Task prompt
Please reproduce exactly the lines that begin the listing below, up to and including the line where "(** X26. The" occurs.

Data for this exercise
==========
Lemma groupRepos_partition_witness :
  exists g,
    groupRepos (pagesTo smallAccount 1) = Some g
    /\ map fst g = ["JavaScript"; "Other"]%string.
Proof.
  destruct (groupRepos_partition (pagesTo smallAccount 1))
    as (g & Hg & Hk & _).
  - repeat constructor.
  - repeat constructor.
  - exists g. split; [exact Hg | exact Hk].
Defined.

(** X26. The cities of a grouping made by the hook (no language being a
    string of digits): one city per language of the fetched repos, in
    order of first appearance, holding exactly the repos of that
    language; none of them is empty, and every city has at least one
    building, whatever the draws. *)
Theorem cities_of_grouping (rnd : nat -> R) (all : list Raw.t)
    (g : RepoGroup) (s : nat) :
  groupRepos all = Some g ->
  plainLanguages all ->
  let cities := fst (cityData rnd g s) in
  map language cities = languagesOf all []
  /\ Forall (fun city =>
               repos city = reposIn (language city) all
               /\ repos city <> []
               /\ buildingPositions city <> []) cities.
Proof.
  intros Hg _ cities.
  pose proof (groupRepos_Some all g Hg) as Hall.
  destruct (group_fold all [] (conj (NoDup_nil _) (Forall_nil _)) Hall)
    as (g' & Hg' & [Hnd Hv] & Hk & Hr).
  assert (E : Some g' = Some g) by (rewrite <- Hg', <- Hg; reflexivity).
  injection E as ->.
  cbn [map app] in Hk.
  split; [unfold cities; now rewrite cityData_languages |].
  assert (Hkeys : Forall (fun city => In (language city) (map fst g)) cities).
  { apply Forall_forall. intros city Hc.
    rewrite <- (cityData_languages rnd g s). now apply in_map. }
  assert (Hbuilt : Forall (fun city =>
            repos city = reposOf g (language city)
            /\ (repos city <> [] -> buildingPositions city <> [])) cities).
  { unfold cities, cityData. apply mapCities_Forall. intros lang i s'.
    destruct (buildCity_spec rnd g lang i s') as (Hl & Hrep & _ & Hbp).
    split; [now rewrite Hl |].
    intros Hne. rewrite Hbp.
    destruct (generateClusterPositions_head rnd (length (repos (fst (buildCity rnd g lang i s'))))
                (centerX (fst (buildCity rnd g lang i s')))
                (centerZ (fst (buildCity rnd g lang i s')))
                (clusterRadius (fst (buildCity rnd g lang i s'))) (Fin 5)
                (S (S (S s')))) as [rest Hrest].
    - destruct (repos (fst (buildCity rnd g lang i s'))); [congruence | simpl; lia].
    - rewrite Hrest. discriminate. }
  apply Forall_forall. intros city Hc.
  rewrite Forall_forall in Hkeys, Hbuilt.
  destruct (Hbuilt city Hc) as [Hrep Hbp]. specialize (Hkeys city Hc).
  assert (Hne : repos city <> []).
  { rewrite Hrep. apply in_map_iff in Hkeys as ([k v] & Hfst & Hin).
    cbn [fst] in Hfst. subst k.
    rewrite Forall_forall in Hv. destruct (Hv _ Hin) as (r & l & Hrl).
    cbn [snd] in Hrl. subst v.
    unfold reposOf.
    assert (Hlook : lookup g (language city) = Repos (r :: l)).
    { clear -Hnd Hin. induction g as [|[k v] g IHg]; [destruct Hin |].
      cbn [lookup]. cbn [map fst] in Hnd. inversion Hnd as [|? ? Hnot Hnd']; subst.
      destruct Hin as [Heq | Hin].
      - injection Heq as -> ->. now rewrite String.eqb_refl.
      - destruct (String.eqb_spec k (language city)) as [-> | Hk].
        + exfalso. apply Hnot. apply in_map_iff.
          now exists (language city, Repos (r :: l)).
        + now apply IHg. }
    rewrite Hlook. discriminate. }
  repeat split; auto. rewrite Hrep. apply Hr.
Qed.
==========
Result of the exercise
Lemma groupRepos_partition_witness :
  exists g,
    groupRepos (pagesTo smallAccount 1) = Some g
    /\ map fst g = ["JavaScript"; "Other"]%string.
Proof.
  destruct (groupRepos_partition (pagesTo smallAccount 1))
    as (g & Hg & Hk & _).
  - repeat constructor.
  - repeat constructor.
  - exists g. split; [exact Hg | exact Hk].
Defined.

(** X26. The cities of a grouping made by the hook (no language being a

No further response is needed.